To: Uncle Frank who wrote (11710)12/1/1999 10:20:00 PM
From: mauser96  Read Replies (1) | Respond to of 54805
 
From the"invest in haste, repent at leisure" file---
The Bull Market Report has mentioned CDMA technology at times in their reports. Apparently lots of customers went out and bought shares in Cedema Corp.,(ticker symbol CDMA) selling for 6 cents a share. Some of them probably still haven't figured it out <<gg>>



To: Uncle Frank who wrote (11710)12/1/1999 10:30:00 PM
From: Jill  Read Replies (2) | Respond to of 54805
 
Frank, we're going to call it "Options Trading on Gorillas and Kings", thus indicating that Options is the subject, but for people who have core positions in G&K stocks. It won't start immediately, as we're going to search for at least two other veteran options traders and the four of us will start the thread (in the header) and let it be an open forum, without one particular leader.
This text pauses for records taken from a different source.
Lemma findVariable_spec (vs : list Variable_) (x : Variable_) (k : Z) :
  (0 ≤ k)%Z →
  ∃ r, findVariable (Some <$> vs) (Some x) k = Some r ∧
       ((r = (-1)%Z ∧ x ∉ vs) ∨
        (∃ n : nat, r = (k + Z.of_nat n)%Z ∧ vs !! n = Some x ∧
                    ∀ j : nat, (j < n)%nat → vs !! j ≠ Some x)).
Proof.
  revert k. induction vs as [|y vs IH]; intros k Hk.
  - exists (-1)%Z. split; [done|]. left. split; [done|]. by intros ?%elem_of_nil.
  - rewrite fmap_cons, findVariable_cons, Equals_spec. cbn [mbind option_bind].
    destruct (decide (y = x)) as [->|Hne].
    + rewrite bool_decide_eq_true_2 by done. exists k. split; [done|]. right.
      exists 0%nat. split; [lia|]. split; [done|]. intros j ?. lia.
    + rewrite bool_decide_eq_false_2 by naive_solver.
      destruct (IH (k + 1)%Z) as (r & Hr & Hcase); [lia|].
      exists r. split; [done|]. destruct Hcase as [[-> Hnot]|(n & -> & Hn & Hfirst)].
      * left. split; [done|]. rewrite elem_of_cons. intros [Heq|Hin]; [by apply Hne|by apply Hnot].
      * right. exists (S n). split; [lia|]. split; [done|].
        intros [|j] Hj; cbn; [naive_solver|]. apply Hfirst. lia.
Qed.

Variable Itoa : Z → string.

Lemma AddVariable_spec (vs : list Variable_) (x : Variable_) (quoteValue : bool) :
  ∃ (n : nat) (vs' : list Variable_),
    AddVariable Itoa (Some <$> vs) (Some x) quoteValue
      = Some (Some <$> vs', variableName Itoa (Z.of_nat n) quoteValue, bool_decide (x ∈ vs)) ∧
    vs' = (if bool_decide (x ∈ vs) then vs else vs ++ [x]) ∧
    vs' !! n = Some x ∧
    (∀ j : nat, (j < n)%nat → vs' !! j ≠ Some x).
Proof.
  destruct (findVariable_spec vs x 0) as (r & Hr & Hcase); [lia|].
  unfold AddVariable. rewrite Hr. cbn.
  destruct Hcase as [[-> Hnot]|(n & -> & Hn & Hfirst)].
  - exists (length vs), (vs ++ [x]). cbn. rewrite bool_decide_eq_false_2 by done.
    split; [|split; [done|split]].
    + rewrite fmap_app. cbn. rewrite List.length_app, length_fmap. cbn.
      replace (Z.of_nat (length vs + 1) - 1)%Z with (Z.of_nat (length vs)) by lia.
      by destruct quoteValue.
    + by rewrite lookup_app_r, Nat.sub_diag by lia.
    + intros j Hj. rewrite lookup_app_l by lia. intros Hj'.
      apply Hnot. by eapply list_elem_of_lookup_2.
  - exists n, vs. assert (x ∈ vs) by (by eapply list_elem_of_lookup_2).
    rewrite bool_decide_eq_true_2 by done.
    replace (0 + Z.of_nat n =? -1)%Z with false by (symmetry; apply Z.eqb_neq; lia).
    cbn. split; [|done]. rewrite Z.add_0_l. by destruct quoteValue.
Qed.

(** X12. [AddVariable] keeps one entry for each variable.  Called with a
    variable of the list it changes nothing and returns the name of the
    first position where the variable is; called with a new variable it
    appends it and returns the name of the last position.  In both cases the
    name is [$$n$$], in quotes when asked, where [n] is the first position
    of the variable in the list that results, the flag tells whether the
    variable was there, a list without duplicates stays without, and a
    second call finds the variable under the same name. *)
Theorem AddVariable_keeps_one_entry (vs : list Variable_) (x : Variable_)
    (quoteValue : bool) :
  ∃ (n : nat) (vs' : list Variable_),
    AddVariable Itoa (Some <$> vs) (Some x) quoteValue
      = Some (Some <$> vs', variableName Itoa (Z.of_nat n) quoteValue, bool_decide (x ∈ vs)) ∧
    vs' = (if bool_decide (x ∈ vs) then vs else vs ++ [x]) ∧
    vs' !! n = Some x ∧
    (∀ j : nat, (j < n)%nat → vs' !! j ≠ Some x) ∧
    (NoDup vs → NoDup vs') ∧
    (∀ quoteValue',
       AddVariable Itoa (Some <$> vs') (Some x) quoteValue'
         = Some (Some <$> vs', variableName Itoa (Z.of_nat n) quoteValue', true)).
Proof.
  destruct (AddVariable_spec vs x quoteValue) as (n & vs' & Hadd & Hvs' & Hn & Hfirst).
  exists n, vs'. repeat split; try done.
  - intros Hnd. rewrite Hvs'. case_bool_decide as Hin; [done|].
    apply NoDup_app. split; [done|]. split; [|apply NoDup_singleton].
    by intros y Hy ->%list_elem_of_singleton.
  - intros q'. destruct (AddVariable_spec vs' x q') as (m & vs'' & Hadd' & Hvs'' & Hm & Hfirst').
    assert (x ∈ vs') as Hin by (by eapply list_elem_of_lookup_2).
    rewrite bool_decide_eq_true_2 in Hadd', Hvs'' by done. subst vs''.
    rewrite Hadd'. repeat f_equal.
    destruct (Nat.lt_trichotomy m n) as [Hlt|[->|Hgt]]; [|done|].
    + by destruct (Hfirst m Hlt).
    + by destruct (Hfirst' n Hgt).
Qed.

(** X13. A nil variable is appended like any other, since no variable of the
    list equals nil; from then on the nil entry is a receiver of [Equals]
    in the loop, and a call with a variable that is not in front of it
    panics. *)
Theorem AddVariable_nil_variable (vs : list Variable_) (w : VariableList)
    (quoteValue : bool) :
  AddVariable Itoa (Some <$> vs) None quoteValue
    = Some ((Some <$> vs) ++ [None],
            variableName Itoa (Z.of_nat (length vs)) quoteValue, false) ∧
  (∀ variable quoteValue',
     (∀ x, variable = Some x → x ∉ vs) →
     AddVariable Itoa ((Some <$> vs) ++ None :: w) variable quoteValue' = None).
Proof.
  assert (∀ variable k, (∀ x, variable = Some x → x ∉ vs) →
            ∀ rest, findVariable ((Some <$> vs) ++ rest) variable k
                    = findVariable rest variable (k + Z.of_nat (length vs))) as Hskip.
  { intros variable k Hnot rest. revert k.
    induction vs as [|y vs IH]; intros k; cbn [fmap list_fmap app length].
    - by rewrite Z.add_0_r.
    - rewrite findVariable_cons, Equals_spec. cbn [mbind option_bind].
      rewrite bool_decide_eq_false_2.
      + rewrite IH.
        * f_equal. lia.
        * intros x Hx Hin. apply (Hnot x Hx). by right.
      + intros ->. apply (Hnot y eq_refl). by left. }
  split.
  - unfold AddVariable.
    rewrite <- (List.app_nil_r (Some <$> vs)) at 1.
    rewrite Hskip by done. cbn.
    rewrite List.length_app, length_fmap. cbn.
    replace (Z.of_nat (length vs + 1) - 1)%Z with (Z.of_nat (length vs)) by lia.
    by destruct quoteValue.
  - intros variable q' Hnot. unfold AddVariable. by rewrite Hskip.
Qed.

End VariablesFacts.

(** ** Package resolve: merging, templates and fetches *)

Section MergeCounts.

Import Bytes resolve Spec.

Lemma len_app (s t : bytes) : len (s +:+ t) = (len s + len t)%Z.
Proof. unfold len. rewrite length_app. lia. Qed.

Lemma len_pos (s : bytes) : s ≠ "" → (0 < len s)%Z.
Proof. unfold len. destruct s; [done|]. cbn. lia. Qed.

(** X14. [MergeBufPairs] never fails, leaves the source pair empty and moves
    its bytes to the end of the destination.  The two counts it returns
    are the numbers of bytes by which the data and the errors of the
    destination grew, separators included, and a count is zero exactly when
    the source had no bytes of that kind. *)
Theorem MergeBufPairs_counts_the_bytes (from to : BufPair) (prefixDataWithComma : bool) :
  ∃ to' dataWritten errorsWritten,
    MergeBufPairs from to prefixDataWithComma
      = (NewBufPair, to', dataWritten, errorsWritten, None) ∧
    len (Data to') = (len (Data to) + dataWritten)%Z ∧
    len (Errors to') = (len (Errors to) + errorsWritten)%Z ∧
    (∃ sep, Data to' = Data to +:+ sep +:+ Data from ∧ (sep = "" ∨ sep = comma)) ∧
    (∃ sep, Errors to' = Errors to +:+ sep +:+ Errors from ∧ (sep = "" ∨ sep = comma)) ∧
    (dataWritten = 0%Z ↔ Data from = "") ∧
    (errorsWritten = 0%Z ↔ Errors from = "").
Proof.
  unfold MergeBufPairs. rewrite MergeBufPairData_err, MergeBufPairErrors_spec.
  cbn [m_from m_to m_written m_err].
  rewrite MergeBufPairData_from, MergeBufPairData_to. cbn [Data Errors].
  assert (m_written (MergeBufPairData from to prefixDataWithComma)
          = if HasData from
            then ((if prefixDataWithComma then len comma else 0) + len (Data from))%Z
            else 0%Z) as ->.
  { unfold MergeBufPairData. by destruct (HasData from), prefixDataWithComma. }
  assert (∀ d b, HasErrors {| Data := d; Errors := Errors b |} = HasErrors b) as Hmk by done.
  rewrite !Hmk.
  eexists _, _, _. split; [reflexivity|]. cbn [Data Errors].
  rewrite !len_app. change (len comma) with 1%Z.
  assert (HasData from = true → 0 < len (Data from))%Z as Hdpos.
  { intros H%HasData_true. by apply len_pos. }
  assert (HasErrors from = true → 0 < len (Errors from))%Z as Hepos.
  { intros H%HasErrors_true. by apply len_pos. }
  assert (HasData from = false → len (Data from) = 0%Z) as Hdz.
  { by intros ->%HasData_false. }
  assert (HasErrors from = false → len (Errors from) = 0%Z) as Hez.
  { by intros ->%HasErrors_false. }
  rewrite <- (HasData_false from), <- (HasErrors_false from).
  destruct (HasData from), (HasErrors from), prefixDataWithComma, (HasErrors to);
    cbn [andb]; change (len "") with 0%Z;
    repeat split; try lia; try done; try (intros; lia); eauto.
Qed.

End MergeCounts.

Section TemplateFacts.

Import Bytes resolve Spec.

Variable jsonGet :
  option bytes → list string → option bytes * jsonparser.ValueType * option string.
Variable hash64 : bytes → Z.

Local Abbreviation Render := (resolve.Render jsonGet).
Local Abbreviation renderSegments := (resolve.renderSegments jsonGet).

Lemma renderSegments_prefix (ctx : Context) (data : option bytes)
    (segs : list TemplateSegment) (p : bytes) (err : option error) :
  renderSegments ctx data segs p err
    = (p +:+ (renderSegments ctx data segs "" err).1,
       (renderSegments ctx data segs "" err).2).
Proof.
  revert p err. induction segs as [|seg segs IH]; intros p err.
  { cbn. by rewrite app_nil_r. }
  cbn [resolve.renderSegments].
  destruct (SegmentType seg =? StaticSegmentType)%Z.
  { rewrite (IH (p +:+ _)), (IH ("" +:+ _)). cbn [fst snd].
    by rewrite app_nil_l, app_assoc. }
  destruct (SegmentType seg =? VariableSegmentType)%Z; [|apply IH].
  destruct (if (VariableSource seg =? VariableSourceObject)%Z then _ else _) as [src|];
    [|cbn; by rewrite app_nil_r].
  destruct (jsonGet src _) as [[v t] [e|]]; [cbn; by rewrite app_nil_r|].
  rewrite (IH (p +:+ _)), (IH ("" +:+ _)). cbn [fst snd].
  by rewrite app_nil_l, app_assoc.
Qed.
So I would say it will be up in about a month or so. No rush as it should be started properly. And I won't take up any more thread space on it. My apologies.

On another note, here's a piece on CSCO that aired mid afternoon--I hope it hasn't been posted already, I haven't had time to read all the posts today:

Cisco to keep buying, despite rising prices
By Ben Heskett
Staff Writer, CNET News.com
December 1, 1999, 3:50 p.m. PT
SANTA CLARA, Calif.--Networking equipment leader Cisco Systems plans to stick to its acquisitive strategy over the next year, but is wary of the rising valuations of start-ups in the nascent market for Internet-based optical equipment.

Despite the lofty valuations given to a number of new entrants in the networking equipment and software markets, chief executive John Chambers says the company plans to buy 20 to 25 companies over the next year.

In the past, Cisco has counted on start-ups to fill holes in its technological portfolio. Of particular interest to many in the networking industry is technology that improves the capacity and performance of fiber-optic networks, but isn't overly expensive.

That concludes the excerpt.